Se preguntó si Julián estaría preocupado por la demora. No le había dicho que iban a andar en el trencito, capaz creía que estaban comiendo algo por ahí. A esa hora estaría pasando un trapo al piso del departamento. Saldrían en un rato, le gustaba manejar de noche. ¿Qué opinaría sobre este asunto de que el Hombre Araña era mujer? Que era una boludez, seguro, como siempre: todo lo que para ella era importante, para él era una boludez. La ambulancia partió prendiendo la sirena. El tren volvió a arrancar, manejado por Ben 10 que, sin careta, aparentaba dudosos dieciocho años. El dueño se subió al patrullero. Al despejarse el lugar, quedó sobre la vereda una mancha grande de sangre, ni femenina ni masculina, desarmándose en hilitos que buscaban discurrir por las inclinaciones de las baldosas. El viaje de regreso fue lento y sin música. La gente no hablaba. Los chicos más chicos se durmieron. Camila no, porque había dormido la siesta. Mariana la miraba y pensaba si alguna vez iba a perdonarlos. ¿Y si Julián las esperaba en la estación del tren y cuando llegaban iban a cenar y arreglaban todo? Si al fin y al cabo, se querían. Cuando bajaron por la escalera de chapa del Trencito de la alegría ya era de noche. La calle peatonal estaba llena de gente, música y espectáculos callejeros. Nadie sabía lo del Hombre-Niña Araña. 

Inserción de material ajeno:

Lemma span_digits ds rest :
  all_chars is_digit ds = true -> delim rest = true -> span is_digit (ds ++ rest) = (ds, rest).
Proof.
  intros Hd Hr. induction ds as [|c ds IH]; cbn [String.append span all_chars] in *.
  - destruct (delim_cases _ Hr) as [->|(c & r & -> & [->|[->| ->]])]; reflexivity.
  - apply andb_true_iff in Hd as [-> Hd]. by rewrite IH.
Qed.

Lemma scan_tail_delim rest :
  delim rest = true -> scan_frac rest = Some ("", rest) /\ scan_exp rest = Some ("", rest).
Proof. intros H. destruct (delim_cases _ H) as [->|(c & r & -> & [->|[->| ->]])]; split; reflexivity. Qed.

Lemma digit_not_minus c : is_digit c = true -> (code c =? 45) = false.
Proof. unfold is_digit, between. intros [H _]%andb_true_iff. apply Z.leb_le in H. apply Z.eqb_neq. lia. Qed.

Lemma scan_int_dec n rest :
  0 <= n -> delim rest = true -> scan_int (dec_nonneg n ++ rest) = Some (dec_nonneg n, rest).
Proof.
  intros Hn Hr. destruct (dec_nonneg_shape n Hn) as [Ha [E|(c & s & E & Hc)]]; rewrite E in *.
  - reflexivity.
  - cbn [String.append scan_int]. rewrite Hc.
    unfold between in Hc. apply andb_true_iff in Hc as [Hc _]. apply Z.leb_le in Hc.
    rewrite (proj2 (Z.eqb_neq (code c) 48)) by lia. simpl in Ha. apply andb_true_iff in Ha as [_ Ha].
    by rewrite span_digits.
Qed.

Lemma scan_number_fmt_d z rest :
  delim rest = true -> scan_number (fmt_d z ++ rest) = Some (fmt_d z, rest).
Proof.
  intros Hr. destruct (scan_tail_delim rest Hr) as [Hf He]. unfold fmt_d.
  destruct (Z.ltb_spec z 0).
  - unfold scan_number. cbn [String.append]. change (code "-" =? 45) with true. cbv iota beta zeta.
    rewrite scan_int_dec, Hf, He by (done || lia). simpl. by rewrite !sapp_nil_r.
  - destruct (dec_nonneg_cons z ltac:(lia)) as (c & s & E & Hc).
    assert (Hs : dec_nonneg z ++ rest = String c (s ++ rest)) by by rewrite E.
    unfold scan_number. rewrite Hs, digit_not_minus by done.
    cbv iota beta zeta. rewrite <- Hs, scan_int_dec, Hf, He by (done || lia).
    simpl. by rewrite !sapp_nil_r.
Qed.

(** *** Values *)

(** Values [json.Marshal] is applied to: strings are valid UTF-8, numbers are
    integers, and nesting is at most [h]. *)
#[warnings="-register-all"]
Inductive wf_json : nat -> json -> Prop :=
  | wf_null h : wf_json h JNull
  | wf_bool h b : wf_json h (JBool b)
  | wf_num h z : wf_json h (JNum (fmt_d z))
  | wf_str h s : ValidString s = true -> wf_json h (JStr s)
  | wf_arr h l : Forall (wf_json h) l -> wf_json (S h) (JArr l)
  | wf_obj h fs :
      Forall (fun kv => ValidString (fst kv) = true /\ wf_json h (snd kv)) fs ->
      wf_json (S h) (JObj fs).

(** Fuel the parser needs. *)
Fixpoint need (j : json) : nat :=
  match j with
  | JArr l => fold_right (fun x n => S (need x + n))%nat 2%nat l
  | JObj fs => fold_right (fun kv n => S (S (need (snd kv) + n)))%nat 2%nat fs
  | _ => 1%nat
  end.

Definition tail_elems (l : list json) : string :=
  fold_right (fun y acc => String (byte_of 44) (marshal y ++ acc)) "" l.
Definition field_text (kv : string * json) : string :=
  quote (fst kv) ++ String (byte_of 58) (marshal (snd kv)).
Definition tail_fields (fs : list (string * json)) : string :=
  fold_right (fun kv acc => String (byte_of 44) (field_text kv ++ acc)) "" fs.

Lemma marshal_tail l :
  (fix rest (l : list json) : string :=
     match l with [] => "" | y :: l' => "," ++ marshal y ++ rest l' end) l = tail_elems l.
Proof.
  induction l as [|y l IH]; [done|]. change (tail_elems (y :: l)) with ("," ++ marshal y ++ tail_elems l).
  rewrite <- IH. done.
Qed.

Lemma marshal_arr x l :
  marshal (JArr (x :: l)) = String (byte_of 91) (marshal x ++ tail_elems l ++ "]").
Proof.
  rewrite <- marshal_tail, <- sapp_assoc. done.
Qed.

Lemma marshal_field_tail fs :
  (fix rest (fs : list (string * json)) : string :=
     match fs with
     | [] => ""
     | (k, y) :: fs' => "," ++ quote k ++ ":" ++ marshal y ++ rest fs'
     end) fs = tail_fields fs.
Proof.
  induction fs as [|[k y] fs IH]; [done|].
  change (tail_fields ((k, y) :: fs)) with
    ("," ++ (quote k ++ (":" ++ marshal y)) ++ tail_fields fs).
  rewrite <- IH, !sapp_assoc. done.
Qed.

Lemma marshal_obj kv fs :
  marshal (JObj (kv :: fs)) = String (byte_of 123) (field_text kv ++ tail_fields fs ++ "}").
Proof.
  destruct kv as [k x]. rewrite <- marshal_field_tail. unfold field_text. cbn [fst snd].
  rewrite <- !sapp_assoc. cbn [marshal]. rewrite !sapp_assoc. done.
Qed.

(** The first character of a written value. *)
Definition value_start (c : ascii) : bool :=
  negb (is_json_space c) && negb (code c =? 93) && negb (code c =? 125).

Lemma fmt_d_head z : exists c s, fmt_d z = String c s /\ (is_digit c = true \/ c = "-"%char).
Proof.
  unfold fmt_d. destruct (Z.ltb_spec z 0); [eauto|].
  destruct (dec_nonneg_cons z ltac:(lia)) as (c & s & -> & Hc). eauto 6.
Qed.

Lemma marshal_head h j :
  wf_json h j -> exists c s, marshal j = String c s /\ value_start c = true.
Proof.
  destruct 1 as [| h [] | h z | h s | h [|] | h [|[]]]; try (eexists _, _; split; reflexivity).
  destruct (fmt_d_head z) as (c & s & E & [Hc| ->]); cbn [marshal]; rewrite E; eexists _, _;
    (split; [done|]); [|done].
  revert Hc. clear. by destruct c as [[] [] [] [] [] [] [] []].
Qed.

Lemma skip_space_start c s : value_start c = true -> skip_space (String c s) = String c s.
Proof. intros [[H _]%andb_true_iff _]%andb_true_iff. simpl. apply negb_true_iff in H. by rewrite H. Qed.

Lemma delim_tail_elems l rest : delim (tail_elems l ++ String (byte_of 93) rest) = true.
Proof. by destruct l. Qed.
Lemma delim_tail_fields fs rest : delim (tail_fields fs ++ String (byte_of 125) rest) = true.
Proof. by destruct fs as [|[]]. Qed.

Lemma parse_number_value k d c r :
  is_digit c = true \/ c = "-"%char ->
  parse_value (S k) d (String c r) =
    match scan_number (String c r) with Some (n, r') => Some (JNum n, r') | None => None end.
Proof.
  intros [H| ->]; [|reflexivity]. revert H.
  destruct c as [[] [] [] [] [] [] [] []]; intros H; try discriminate H; reflexivity.
Qed.

Lemma parse_quoted k d s rest :
  ValidString s = true -> parse_value (S k) d (quote s ++ rest) = Some (JStr s, rest).
Proof.
  intros H%ValidString_Utf8. unfold quote. cbn [String.append]. rewrite sapp_assoc. cbn [String.append].
  change (parse_value (S k) d (String quote_mark (quote_body s ++ String quote_mark rest)))
    with (match unquote_body (quote_body s ++ String quote_mark rest) with
          | Some (t, r') => Some (JStr t, r') | None => None end).
  by rewrite unquote_quote.
Qed.

(** *** The parser inverts [marshal] *)

Definition parses (h : nat) (j : json) : Prop :=
  forall fuel depth rest,
    (need j <= fuel)%nat -> depth + Z.of_nat h <= max_depth -> delim rest = true ->
    parse_value fuel depth (marshal j ++ rest) = Some (j, rest).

Nadie sabía que Julián quería irse de casa. Fueron a comer un pacho, un poco porque tenían hambre y un poco porque ella quería demorar el regreso. Al llegar al edificio, estaba el auto en la puerta y él adentro. Le dio la llave del departamento para que fueran al baño antes de salir. Decidió no contarle nada del tren. Después de asegurar a Camila en el asiento de atrás, Mariana se sentó y apoyó la cabeza sobre el asiento blando, pensando en la vereda filosa y dura. Se puso el cinturón de seguridad y se acomodó para dormir dándole la espalda a Julián y sus guerras mundiales. Él arrancó el auto y puso bajito el cd de los Rolling. Así que eso era separarse.